Steve Ford: I studied glass and printmaking, pre-Rome, at Washington University in St Louis. I liked the process-oriented nature of both media. Years later, I saw some simple work from California in polymer that reminded me of the glass techniques that I knew. Polymer seemed to bring together my interests in the plasticity of paint and glass, the planning process of printmaking and the possibility of complex color and surface of all three.
David Forlano: Jewelry was the last thing I ever thought I would be making in the studio. When we started working with polymer clay our intention was to build a business that could support our studio activities in fine art. We quickly became fascinated with the material and all of the potential it offered. My involvement in music and art continued off and on over the past 25 years, while simultaneously making jewelry.

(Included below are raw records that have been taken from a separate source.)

(** Unstaking touches one staker's entries, no delegation. *)
Lemma unstake_frame p s a :
  StakingPool_wf p → u64 a →
  ∃ p' r, StakingPool_unstake p s a = Some (p', r) ∧ StakingPool_wf p' ∧
    st_delegations p' = st_delegations p ∧ st_current_epoch p' = st_current_epoch p ∧
    (∀ k, k ≠ s → st_entries p' !! k = st_entries p !! k) ∧
    st_total_staked p' = st_total_staked p - (if is_ok r then a else 0).
Proof.
  intros Hp Ha. pose proof (unstake_eq p s a Hp Ha) as Heq.
  destruct (StakingPool_unstake p s a) as [[p' r]|] eqn:Hu; [|done]. exists p', r.
  pose proof (unstake_wf _ _ _ _ _ Hp Ha Hu) as Hp'. apply (inj Some) in Heq.
  split_and!; [done|done|..];
    (destruct (a =? 0); [simplify_eq; simpl; try done; lia|]);
    (destruct (st_entries p !! s) as [l|]; [|simplify_eq; simpl; try done; lia]);
    simpl in Heq; destruct (_ <? a); simplify_eq/=; try done; try lia.
  intros k Hk. unfold store_entries. case_match; [by rewrite lookup_delete_ne|by rewrite lookup_insert_ne].
Qed.

(** Processing one piece of evidence, on every branch. *)
Lemma process_single_eq e s vs sp :
  slash_world_wf (s, vs, sp) →
  ∃ sp' r, StakingPool_unstake sp (er_offender e) 
             match vs_validators vs !! er_offender e with
             | Some v => slash_amount_of (se_config s) (er_offense e) (vi_stake v) | None => 0 end
             = Some (sp', r) ∧
  process_single_evidence e (s, vs, sp) = Some
    match vs_validators vs !! er_offender e with
    | None => ((s, vs, sp), None)
    | Some v =>
      let amount := slash_amount_of (se_config s) (er_offense e) (vi_stake v) in
      if amount =? 0 then ((s, vs, sp), None)
      else
        ((mkSlashingEngine (se_config s) (se_evidence_pool s)
            (<[er_offender e := SlashingEngine_get_slash_history s (er_offender e) ++ [slash_event e amount]]>
               (se_slash_history s))
            (Z.min u64_max (se_treasury s + amount)),
          set_validators (<[er_offender e := slashed_info v amount]> (vs_validators vs)) vs, sp'),
         Some (slash_event e amount))
    end.
Proof.
  intros [Hc Ht He Hs Hp]. simpl in *. unfold process_single_evidence, ValidatorSetManager_get_validator.
  destruct (vs_validators vs !! er_offender e) as [v|] eqn:Hv.
  2: { destruct (unstake_frame sp (er_offender e) 0 Hp) as (sp' & r & Hu & _); [zlia|]. by exists sp', r. }
  pose proof (Hs _ _ Hv) as Hvs. simpl in Hvs.
  destruct (slash_amount_eq (se_config s) (er_offense e) (vi_stake v) Hc Hvs) as [_ Ha].
  set (a := slash_amount_of _ _ _) in *.
  destruct (unstake_frame sp (er_offender e) a Hp) as (sp' & r & Hu & _); [zlia|]. exists sp', r.
  split; [done|]. destruct (a =? 0); [done|].
  unfold ValidatorSetManager_update_stake. rewrite Hv, Hu. simpl.
  unfold ValidatorSetManager_jail, jail. simpl. rewrite lookup_insert_eq, insert_insert_eq.
  unfold slashed_info, u64_saturating_sub, set_status. simpl.
  rewrite Z.max_r by lia. done.
Qed.
(** ** The state of [main] *)

(** What stays fixed once the node has started. *)
Record NodeEnv := mkNodeEnv {
  ne_genesis : GenesisConfig;
  ne_signing_key : option bytes;
  ne_timeout_config : TimeoutConfig;
}.

Record Node := mkNode {
  nd_bft : BftStateMachine;
  nd_rpc : RpcState;
  nd_fee_market : FeeMarket;
  nd_staking_pool : StakingPool;
  nd_validator_set : ValidatorSetManager;
  nd_last_block_hash : BlockHash;
  nd_sent : list ConsensusMessage;
  nd_gossiped : list Transaction;
  nd_timers : list (TimeoutEvent * Z);
  nd_clock_reads : nat;
}.

(** Assignments and effects. *)
Definition set_bft x nd := mkNode x (nd_rpc nd) (nd_fee_market nd) (nd_staking_pool nd) (nd_validator_set nd)
  (nd_last_block_hash nd) (nd_sent nd) (nd_gossiped nd) (nd_timers nd) (nd_clock_reads nd).
Definition set_rpc x nd := mkNode (nd_bft nd) x (nd_fee_market nd) (nd_staking_pool nd) (nd_validator_set nd)
  (nd_last_block_hash nd) (nd_sent nd) (nd_gossiped nd) (nd_timers nd) (nd_clock_reads nd).
Definition set_validator_set x nd := mkNode (nd_bft nd) (nd_rpc nd) (nd_fee_market nd) (nd_staking_pool nd) x
  (nd_last_block_hash nd) (nd_sent nd) (nd_gossiped nd) (nd_timers nd) (nd_clock_reads nd).
Definition broadcast (msgs : list ConsensusMessage) nd := mkNode (nd_bft nd) (nd_rpc nd) (nd_fee_market nd)
  (nd_staking_pool nd) (nd_validator_set nd) (nd_last_block_hash nd) (nd_sent nd ++ msgs) (nd_gossiped nd)
  (nd_timers nd) (nd_clock_reads nd).
Definition gossip_transaction (tx : Transaction) nd := mkNode (nd_bft nd) (nd_rpc nd) (nd_fee_market nd)
  (nd_staking_pool nd) (nd_validator_set nd) (nd_last_block_hash nd) (nd_sent nd) (nd_gossiped nd ++ [tx])
  (nd_timers nd) (nd_clock_reads nd).
Definition spawn_timers (ts : list (TimeoutEvent * Z)) nd := mkNode (nd_bft nd) (nd_rpc nd) (nd_fee_market nd)
  (nd_staking_pool nd) (nd_validator_set nd) (nd_last_block_hash nd) (nd_sent nd) (nd_gossiped nd)
  (nd_timers nd ++ ts) (nd_clock_reads nd).
Definition tick nd := mkNode (nd_bft nd) (nd_rpc nd) (nd_fee_market nd) (nd_staking_pool nd)
  (nd_validator_set nd) (nd_last_block_hash nd) (nd_sent nd) (nd_gossiped nd) (nd_timers nd)
  (S (nd_clock_reads nd)).

Definition nd_mempool (nd : Node) : TransactionPool := rpc_mempool (nd_rpc nd).
Definition nd_state_db (nd : Node) : StateDB := rpc_state_db (nd_rpc nd).

Section Node.
Context {OC : OverflowChecks} {C : Crypto} {B : Bincode} {HO : HashOrder} {S : Serde} {K : Clock}.

(** [process_bft_output], whose timers are spawned. *)
Definition node_output (env : NodeEnv) (msgs : list ConsensusMessage) (nd : Node) :
    may_panic (list ConsensusMessage * Node) :=
  '(broadcasts, timers) ← process_bft_output (ne_signing_key env) (ne_timeout_config env) msgs;
  Some (broadcasts, spawn_timers timers nd).

(** The epoch handling at the end of [apply_commit]; the rewards are computed, summed
    for the log and dropped. *)
Definition epoch_boundary (env : NodeEnv) (height : Height) (nd : Node) : may_panic Node :=
  let epoch_length := cp_epoch_length (gc_chain_params (ne_genesis env)) in
  if (0 <? epoch_length) && (0 <? height) && (height mod epoch_length =? 0) then
    '(validator_set, _) ← ValidatorSetManager_epoch_rotation (nd_staking_pool nd) (nd_validator_set nd);
    rewards ← StakingPool_distribute_epoch_rewards (nd_staking_pool nd);
    _ ← u64_sum rewards.*2;
    Some (set_validator_set validator_set nd)
  else Some nd.

(** The transactions a commit executes, and the proposer's key in hexadecimal. *)
Definition committed_transactions (committed_block : option Block) (mempool : TransactionPool) :
    list Transaction * string :=
  match committed_block with
  | Some block => (blk_transactions block, to_hex (bh_proposer (blk_header block)))
  | None => (TransactionPool_get_pending_ordered 100 mempool, EmptyString)
  end.

Definition apply_commit (env : NodeEnv) (height : Height) (block_hash : BlockHash)
    (committed_block : option Block) (nd : Node) : may_panic Node :=
  let rpc := nd_rpc nd in
  let '(txs, proposer_hex) := committed_transactions committed_block (rpc_mempool rpc) in
  '(db, _) ← StateDB_apply_block txs (rpc_state_db rpc);
  let committed_hashes := Transaction_hash <$> txs in
  mempool ← TransactionPool_remove_committed committed_hashes (rpc_mempool rpc);
  gas_used ← u64_mul (Z.of_nat (length txs)) 21000;
  fm ← FeeMarket_update_base_fee gas_used (nd_fee_market nd);
  let stored := mkBlockResponse height (clock (nd_clock_reads nd)) (to_hex (nd_last_block_hash nd))
    proposer_hex (Z.of_nat (length txs)) (to_hex block_hash) in
  let rpc := mkRpcState height (rpc_validator_count rpc) (FeeMarket_current_base_fee fm) mempool db
    (rpc_block_store rpc ++ [stored]) (rpc_genesis_validators rpc) (rpc_tx_gossip rpc) in
  epoch_boundary env height
    (tick (mkNode (nd_bft nd) rpc fm (nd_staking_pool nd) (nd_validator_set nd) block_hash
      (nd_sent nd) (nd_gossiped nd) (nd_timers nd) (nd_clock_reads nd))).
(* ===== verification/NodeSafety.v ===== *)
(** * The node never panics (validator/src/main.rs)

    The invariant of the node's state - every component's own invariant, and room left
    in the counters - is established by the start and kept by every round of the event
    loop, for inputs of any peers and clients. *)
From S2P Require Import Prelude Crypto Block Vote StateMachine State Mempool.
From S2P Require Import Staking Fees ValidatorSet Genesis Rpc Node.
Open Scope Z_scope.

(** ** Specification *)

(** At most [L] transactions, with amounts of the machine's width. *)
Definition txs_ok (L : Z) (txs : list Transaction) : Prop :=
  Z.of_nat (length txs) <= L ∧ Forall (λ tx, u64 (tx_amount tx)) txs.

(** The consensus machine, with room for [room] more events. *)
Record bft_ok {C : Crypto} {B : Bincode} (L room : Z) (s : BftStateMachine) : Prop := {
  bo_wf : bft_wf s;
  bo_validators : sm_validators s ≠ [];
  bo_height : 0 <= sm_height s;
  bo_height_room : sm_height s + room <= U64 - U32;
  bo_round_room : sm_round s + room < U32;
  bo_blocks : map_Forall (λ _ b, txs_ok L (blk_transactions b)) (sm_proposed_blocks s);
}.

Record mempool_ok {C : Crypto} {S : Serde} (p : TransactionPool) : Prop := {
  mo_wf : TransactionPool_wf p;
  mo_size : max_size (pool_config p) < U64;
  mo_amounts : Forall (λ ptx, u64 (tx_amount (pt_tx ptx))) (all_pending p);
}.

(** The fee market, the staking pool and the validator set, with room for [room] more
    epochs. *)
Record economy_ok {OC : OverflowChecks} (room : Z) (nd : Node) : Prop := {
  eo_market : FeeMarket_wf (nd_fee_market nd);
  eo_staking : StakingPool_wf (nd_staking_pool nd);
  eo_set : ValidatorSet_wf (nd_validator_set nd);
  eo_epoch : 0 <= vs_current_epoch (nd_validator_set nd);
  eo_epoch_room : vs_current_epoch (nd_validator_set nd) + room <= u64_max;
}.

(** The invariant of the node: room for [room] more events that carry blocks of at
    most [L] transactions, and a supply of exactly [total]. *)
Record Node_wf {OC : OverflowChecks} {C : Crypto} {B : Bincode} {S : Serde}
    (L total room : Z) (nd : Node) : Prop := {
  nw_bft : bft_ok L room (nd_bft nd);
  nw_mempool : mempool_ok (nd_mempool nd);
  nw_db : StateDB_wf (room * L) (nd_state_db nd);
  nw_supply : supply (nd_state_db nd) = total;
  nw_economy : economy_ok room nd;
}.

(** What a peer or a client can send: values of the machine's width, blocks of at most
    [L] transactions, heights away from the end of [u64]. *)
Definition message_ok (L : Z) (msg : ConsensusMessage) : Prop :=
  match msg with
  | ProposeBlock _ (Some b) => txs_ok L (blk_transactions b)
  | CommitBlock h _ => 0 <= h <= U64 - 2 * U32
  | _ => True
  end.
Definition node_event_ok (L : Z) (e : node_event) : Prop :=
  match e with
  | NetMessage msg => message_ok L msg
  | NetTransaction tx => u64 (tx_amount tx)
  | RpcSubmit req => u64 (sr_amount req)
  | TimeoutFired _ | GossipReady => True
  end.

(** What a handler of the machine answers: at most one message. *)
Definition answer_ok (s : BftStateMachine) (out : list ConsensusMessage) : Prop :=
  out = [] ∨ (∃ v, out = [CastVote v]) ∨ (∃ hash, out = [CommitBlock (sm_height s) hash]) ∨
  (∃ te, out = [ScheduleTimeout te] ∧ te_round te = sm_round s).

(** * Lemmas *)

Section MachineLemmas.
Context {OC : OverflowChecks} {C : Crypto} {B : Bincode} {HO : HashOrder}.
Context (L : Z).
Implicit Types (s : BftStateMachine).

Lemma bft_ok_less room room' s : bft_ok L room s → room' <= room → bft_ok L room' s.
Proof. intros [] ?. split; done || lia. Qed.

Lemma proposer_index_total room s :
  bft_ok L room s → 0 <= room →
  BftStateMachine_proposer_index s (sm_height s) (sm_round s) =
    Some ((sm_height s + sm_round s) mod total_validators s) ∧ 0 < total_validators s.
Proof.
  intros [[Hr _ _ _ _ _ _] Hv Hh Hhr Hrr _] Hroom.
  assert (0 < total_validators s) as Hn.
  { unfold total_validators. destruct (sm_validators s); [done|simpl; lia]. }
  split; [|done]. unfold BftStateMachine_proposer_index. rewrite (proj2 (Z.eqb_neq _ _)) by lia.
  rewrite u64_add_ok by zlia. simpl. unfold rem_or_panic. by rewrite (proj2 (Z.eqb_neq _ _)) by lia.
Qed.

Lemma is_proposer_total room s :
  bft_ok L room s → 0 <= room → is_Some (BftStateMachine_is_proposer s).
Proof.
  intros Hs Hr. unfold BftStateMachine_is_proposer. destruct (sm_validator_index s); [|by eexists].
  destruct (proposer_index_total room s Hs Hr) as [-> _]. by eexists.
Qed.
Lemma node_run_replays env es nd nd' :
  blocks_hashed (nd_bft nd) → node_run env nd es = Some nd' →
  ∃ log, commits (executed env nd es) nd nd' log ∧ (no_bare_commit es → advances nd nd' log) ∧
    (length log <= length es)%nat.
Proof.
  unfold node_run. revert nd. induction es as [|e es IH]; intros nd Hb; simpl.
  { intros [= <-]. exists []. split; [by apply commits_nothing|]. by split. }
  intros (nd1 & Hs & Hr)%bind_Some. destruct (node_step_replays env e nd nd1 Hb Hs) as (log1 & H1 & A1 & L1).
  destruct (IH nd1) as (log2 & H2 & A2 & L2); [by apply H1|done|].
  exists (log1 ++ log2). split.
  { eapply commits_trans; (eapply commits_mono; [done|]).
    - intros en Hen. exists [], nd. split; [apply prefix_nil|]. split; [simpl; lia|done].
    - intros en (before & nd2 & Hpre & Hlen & Hrun & Hen). exists (e :: before), nd2.
      split; [by apply prefix_cons|]. split; [simpl; lia|]. split; [|done].
      unfold node_run. cbn [fold_may_panic]. rewrite Hs. exact Hrun. }
  split.
  - intros Hno. eapply climbs_app; [apply A1|apply A2]; intros h x; [intros ->; by apply (Hno h x); left|].
    intros Hin. apply (Hno h x). by right.
  - rewrite length_app. simpl. lia.
Qed.

Lemma node_boot_ledger g state_file validator_key env nd :
  node_boot g state_file validator_key = Some (Ok (env, nd)) →
  blocks_hashed (nd_bft nd) ∧ sm_height (nd_bft nd) = 0 ∧ nd_state_db nd = initial_state_db g state_file ∧
  rpc_block_store (nd_rpc nd) = [] ∧ nd_last_block_hash nd = zero32 ∧ rpc_current_height (nd_rpc nd) = 0.
Proof.
  intros (key & nd0 & _ & _ & Hb & Hst & Hd & _ & Hz & Hh & Hstart)%node_boot_start. unfold node_start in Hstart.
  rewrite Hb in Hstart. destruct (BftStateMachine_start_round 0 _) as [s out] eqn:Hs. injection Hs as Hs1 Hs2.
  subst s out. apply bind_Some in Hstart as ([bs nd1] & Ho & Hrest).
  apply node_output_timeout in Ho as (-> & ts & ->). apply bind_Some in Hrest as (nd2 & Hp & [= <-]).
  apply propose_ledger in Hp as (Hl & Hbl & Hht); [|apply map_Forall_empty].
  unfold ledger_of, nd_state_db in *. injection Hl as H1 H2 H3 H4 H5 H6. simpl in *.
  split; [exact Hbl|]. split; [by rewrite Hht|]. split_and!; congruence.
Qed.
End Node.
Lemma new_room_kept T : room_kept (channel_new (T := T) 256).
Proof. destruct (new_items T 256) as [Hi Hb]. split; [done|]. rewrite Hi. simpl. lia. Qed.
Lemma send_room_kept T (x : T) c c' : room_kept c → channel_send x c = Some c' → room_kept c'.
Proof.
  intros [Hb Hl] Hs. destruct (send_items _ _ _ _ Hs) as [Hi Hb']. split; [lia|]. rewrite Hi, length_app. simpl.
  destruct (decide (channel_buffer c <= length (channel_items c))%nat) as [Hfull|]; [|lia].
  apply (send_full _ x) in Hfull. congruence.
Qed.
Lemma recv_room_kept T (x : T) c c' : room_kept c → channel_recv c = Some (x, c') → room_kept c'.
Proof.
  intros [Hb Hl] Hs. destruct (recv_items _ _ _ _ Hs) as [Hi Hb']. split; [lia|]. rewrite Hi in Hl. simpl in Hl. lia.
Qed.

Lemma loop_round_channels n chs h h' : loop_round env n (set_channels chs h) = Some h' → ho_channels h' = chs.
Proof. by intros (nd & _ & [= <-])%bind_Some. Qed.

Lemma loop_arm_bounded e h h' : bounded (ho_channels h) → loop_arm env e h = Some h' → bounded (ho_channels h').
Proof.
  intros Hb Hs.
  assert (h' = h → bounded (ho_channels h')) as Hsame by (by intros ->).
  assert (∀ n, loop_round env n h = Some h' → bounded (ho_channels h')) as Hround.
  { intros n. rewrite <-(set_same_channels h) at 1. by intros ->%loop_round_channels. }
  destruct Hb as (H1 & H2 & H3 & H4).
  destruct e as [|te| | | | | | | |]; simpl in Hs; try by apply Hsame; injection Hs as <-.
  - unfold NetworkHandle_next_message in Hs. destruct (channel_recv _) as [[m c]|] eqn:Hr; simpl in Hs;
      [|by apply Hsame; injection Hs as <-].
    apply loop_round_channels in Hs as ->. unfold bounded. simpl. by apply recv_room_kept in Hr.
  - case_bool_decide; [by apply Hround in Hs|by apply Hsame; injection Hs as <-].
  - destruct (ho_tx_rx h); simpl in Hs; [|by apply Hsame; injection Hs as <-].
    destruct (channel_recv _) as [[tx c]|] eqn:Hr; simpl in Hs; [|by apply Hsame; injection Hs as <-].
    apply loop_round_channels in Hs as ->. unfold bounded. simpl. by apply recv_room_kept in Hr.
  - by apply Hround in Hs.
Qed.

David, your painting with a small nod to your jewelry is being featured in the New Mexico Museum of Art as part of an old museum tradition of featuring local artists. How were you chosen to be one of the inaugural artists for the reviving of this old practice?
David Forlano: In addition to my paintings there are three major Ford/Forlano necklaces on exhibit at the show. Like the other artists in the show my work has been part of the New Mexico art community for many years. Currently our jewelry is in Patina Gallery. I am aware that museum had a pool of thousands of artists to choose from. Though I am not privy to how they make their selection, I am greatly honored to be part of the inaugural show.
David, can you tell me what kind of music you play and do you have a group and play publicly? Do you think being a musician affects the jewelry you make in any way?
David, why did you move to Santa Fe from Philadelphia where you have lived for many years?
David Forlano: I moved to Santa Fe after most of my life in Philadelphia and the surrounding area in 2005. When I met my wife she had already been a long time resident of Santa Fe and I was overdue for a change of environment. I have found the easy pace of New Mexico a perfect match for my temperament.